* **TASK DETAILS**
Give every line from the entries that contains "embedding".

* **THE DATA**
'''

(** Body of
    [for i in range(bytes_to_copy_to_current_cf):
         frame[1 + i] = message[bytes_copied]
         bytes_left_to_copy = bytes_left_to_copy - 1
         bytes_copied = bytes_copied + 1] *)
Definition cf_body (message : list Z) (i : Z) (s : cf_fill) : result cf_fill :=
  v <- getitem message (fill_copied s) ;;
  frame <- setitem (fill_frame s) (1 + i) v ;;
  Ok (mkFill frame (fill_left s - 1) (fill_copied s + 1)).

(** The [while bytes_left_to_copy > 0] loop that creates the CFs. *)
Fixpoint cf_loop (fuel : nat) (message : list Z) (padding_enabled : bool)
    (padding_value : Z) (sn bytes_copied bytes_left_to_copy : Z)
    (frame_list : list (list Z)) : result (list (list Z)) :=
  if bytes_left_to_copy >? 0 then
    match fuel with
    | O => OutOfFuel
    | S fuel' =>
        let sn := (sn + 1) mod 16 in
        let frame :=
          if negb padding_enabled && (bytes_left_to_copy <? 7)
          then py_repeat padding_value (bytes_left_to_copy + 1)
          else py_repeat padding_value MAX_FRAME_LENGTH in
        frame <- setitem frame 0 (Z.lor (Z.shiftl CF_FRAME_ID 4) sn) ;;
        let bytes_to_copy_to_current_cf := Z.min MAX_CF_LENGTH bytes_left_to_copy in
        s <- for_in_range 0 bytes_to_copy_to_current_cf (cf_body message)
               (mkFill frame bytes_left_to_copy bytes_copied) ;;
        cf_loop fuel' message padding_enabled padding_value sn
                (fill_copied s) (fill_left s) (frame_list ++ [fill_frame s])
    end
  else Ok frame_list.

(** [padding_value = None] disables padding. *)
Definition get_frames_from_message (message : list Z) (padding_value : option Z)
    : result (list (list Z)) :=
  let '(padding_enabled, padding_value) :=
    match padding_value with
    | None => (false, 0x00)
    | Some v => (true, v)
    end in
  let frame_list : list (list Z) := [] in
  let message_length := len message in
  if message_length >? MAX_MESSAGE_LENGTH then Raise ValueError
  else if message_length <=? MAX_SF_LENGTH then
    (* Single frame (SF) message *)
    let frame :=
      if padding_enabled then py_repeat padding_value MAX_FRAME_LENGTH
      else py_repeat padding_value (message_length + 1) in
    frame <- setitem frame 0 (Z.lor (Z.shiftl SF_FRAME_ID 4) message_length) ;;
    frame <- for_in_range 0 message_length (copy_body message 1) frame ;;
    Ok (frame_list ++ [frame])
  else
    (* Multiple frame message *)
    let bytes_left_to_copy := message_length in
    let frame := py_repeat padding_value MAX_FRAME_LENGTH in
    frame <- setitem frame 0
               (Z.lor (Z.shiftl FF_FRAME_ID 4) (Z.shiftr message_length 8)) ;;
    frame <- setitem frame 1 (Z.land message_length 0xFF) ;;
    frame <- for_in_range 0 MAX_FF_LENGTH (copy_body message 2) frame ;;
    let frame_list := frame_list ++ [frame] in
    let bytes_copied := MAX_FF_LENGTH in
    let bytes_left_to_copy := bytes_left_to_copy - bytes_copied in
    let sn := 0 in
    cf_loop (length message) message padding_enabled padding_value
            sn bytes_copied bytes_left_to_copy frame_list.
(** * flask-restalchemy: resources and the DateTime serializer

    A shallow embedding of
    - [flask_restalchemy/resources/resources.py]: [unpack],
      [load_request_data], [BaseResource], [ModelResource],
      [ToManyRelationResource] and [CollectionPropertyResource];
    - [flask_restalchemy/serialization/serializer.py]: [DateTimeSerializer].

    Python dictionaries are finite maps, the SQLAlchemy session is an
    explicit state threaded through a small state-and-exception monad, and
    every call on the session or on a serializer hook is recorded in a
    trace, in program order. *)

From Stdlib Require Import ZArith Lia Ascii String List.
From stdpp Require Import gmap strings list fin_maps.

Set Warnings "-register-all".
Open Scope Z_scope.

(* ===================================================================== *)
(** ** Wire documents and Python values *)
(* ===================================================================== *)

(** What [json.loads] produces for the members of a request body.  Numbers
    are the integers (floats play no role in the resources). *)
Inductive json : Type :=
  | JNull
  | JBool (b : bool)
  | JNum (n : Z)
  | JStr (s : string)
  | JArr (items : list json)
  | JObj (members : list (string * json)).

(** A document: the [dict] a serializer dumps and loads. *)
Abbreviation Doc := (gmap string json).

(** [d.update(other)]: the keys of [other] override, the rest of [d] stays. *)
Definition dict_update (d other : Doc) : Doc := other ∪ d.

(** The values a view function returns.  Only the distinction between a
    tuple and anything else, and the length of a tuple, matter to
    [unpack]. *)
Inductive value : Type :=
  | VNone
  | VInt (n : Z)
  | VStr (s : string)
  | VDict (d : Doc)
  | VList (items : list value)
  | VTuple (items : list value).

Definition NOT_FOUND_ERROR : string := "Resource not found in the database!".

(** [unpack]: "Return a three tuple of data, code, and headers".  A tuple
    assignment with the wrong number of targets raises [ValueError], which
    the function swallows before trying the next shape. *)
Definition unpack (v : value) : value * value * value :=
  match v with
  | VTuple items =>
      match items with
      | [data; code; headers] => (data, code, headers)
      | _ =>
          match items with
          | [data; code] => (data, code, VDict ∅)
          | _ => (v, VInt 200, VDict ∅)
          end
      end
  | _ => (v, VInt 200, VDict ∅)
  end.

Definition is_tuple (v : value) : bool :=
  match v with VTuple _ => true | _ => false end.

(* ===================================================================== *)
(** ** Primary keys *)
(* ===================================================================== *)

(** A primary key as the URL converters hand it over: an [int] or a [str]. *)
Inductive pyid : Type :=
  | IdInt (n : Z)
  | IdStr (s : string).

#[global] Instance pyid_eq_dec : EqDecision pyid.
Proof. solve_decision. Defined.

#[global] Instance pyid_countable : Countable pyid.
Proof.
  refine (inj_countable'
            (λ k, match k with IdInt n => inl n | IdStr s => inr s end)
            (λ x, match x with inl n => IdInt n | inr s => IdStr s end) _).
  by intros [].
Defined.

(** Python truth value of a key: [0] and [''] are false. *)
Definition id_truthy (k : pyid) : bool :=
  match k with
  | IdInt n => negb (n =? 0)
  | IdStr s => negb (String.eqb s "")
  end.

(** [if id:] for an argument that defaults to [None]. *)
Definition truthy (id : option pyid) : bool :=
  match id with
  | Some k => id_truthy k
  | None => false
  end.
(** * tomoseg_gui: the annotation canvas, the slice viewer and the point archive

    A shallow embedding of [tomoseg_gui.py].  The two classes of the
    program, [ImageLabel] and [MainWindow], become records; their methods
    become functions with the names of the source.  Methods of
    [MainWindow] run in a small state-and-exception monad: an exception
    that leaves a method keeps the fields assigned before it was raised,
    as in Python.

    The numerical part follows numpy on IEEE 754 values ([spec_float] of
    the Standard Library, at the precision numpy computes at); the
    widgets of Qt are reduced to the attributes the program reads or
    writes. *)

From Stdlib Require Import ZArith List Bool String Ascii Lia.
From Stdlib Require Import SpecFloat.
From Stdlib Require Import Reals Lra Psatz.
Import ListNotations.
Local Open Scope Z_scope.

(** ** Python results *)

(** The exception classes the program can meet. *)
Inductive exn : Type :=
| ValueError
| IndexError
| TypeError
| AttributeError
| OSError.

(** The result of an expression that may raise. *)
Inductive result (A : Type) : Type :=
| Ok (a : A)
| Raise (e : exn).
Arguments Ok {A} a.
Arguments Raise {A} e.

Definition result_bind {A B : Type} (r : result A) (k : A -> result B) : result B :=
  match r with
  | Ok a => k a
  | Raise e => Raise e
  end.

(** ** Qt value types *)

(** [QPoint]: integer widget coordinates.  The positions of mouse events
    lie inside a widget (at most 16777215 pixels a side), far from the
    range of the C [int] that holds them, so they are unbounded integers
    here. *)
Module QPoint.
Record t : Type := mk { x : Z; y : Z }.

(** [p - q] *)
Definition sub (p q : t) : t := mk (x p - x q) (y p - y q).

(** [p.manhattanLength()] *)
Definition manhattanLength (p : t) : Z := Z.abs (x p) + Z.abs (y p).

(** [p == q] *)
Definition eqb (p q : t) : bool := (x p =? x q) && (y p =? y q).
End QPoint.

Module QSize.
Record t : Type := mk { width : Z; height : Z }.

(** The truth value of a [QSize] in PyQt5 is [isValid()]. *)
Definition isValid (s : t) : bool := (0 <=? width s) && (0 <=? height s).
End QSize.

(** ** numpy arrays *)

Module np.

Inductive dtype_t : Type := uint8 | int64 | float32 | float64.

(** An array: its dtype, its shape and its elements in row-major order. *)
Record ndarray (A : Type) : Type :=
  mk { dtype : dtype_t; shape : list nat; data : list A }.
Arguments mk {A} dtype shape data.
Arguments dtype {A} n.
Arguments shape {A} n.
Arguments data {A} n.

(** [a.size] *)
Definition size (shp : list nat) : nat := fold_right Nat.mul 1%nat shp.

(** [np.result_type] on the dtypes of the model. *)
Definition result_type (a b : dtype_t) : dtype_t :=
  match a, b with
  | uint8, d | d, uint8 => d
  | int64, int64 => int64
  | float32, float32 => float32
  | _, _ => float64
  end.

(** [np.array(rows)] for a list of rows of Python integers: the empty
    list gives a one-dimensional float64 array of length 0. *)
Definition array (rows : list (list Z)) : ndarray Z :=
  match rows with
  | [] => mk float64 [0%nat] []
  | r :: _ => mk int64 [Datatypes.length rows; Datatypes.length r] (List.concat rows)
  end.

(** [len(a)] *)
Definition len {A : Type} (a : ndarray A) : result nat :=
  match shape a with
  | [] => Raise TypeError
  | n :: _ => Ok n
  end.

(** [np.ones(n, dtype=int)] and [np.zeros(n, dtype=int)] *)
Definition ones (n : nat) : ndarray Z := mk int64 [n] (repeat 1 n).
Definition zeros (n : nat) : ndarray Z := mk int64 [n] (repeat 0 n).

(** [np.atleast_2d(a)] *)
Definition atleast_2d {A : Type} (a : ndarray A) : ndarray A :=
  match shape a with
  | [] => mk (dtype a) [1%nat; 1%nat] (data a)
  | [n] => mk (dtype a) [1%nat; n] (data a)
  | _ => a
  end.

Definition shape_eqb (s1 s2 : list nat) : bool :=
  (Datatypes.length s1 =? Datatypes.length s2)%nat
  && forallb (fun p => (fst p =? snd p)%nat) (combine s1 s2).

'''

* **OUTPUT FOR THIS EXERCISE**
    A shallow embedding of
    A shallow embedding of [tomoseg_gui.py].  The two classes of the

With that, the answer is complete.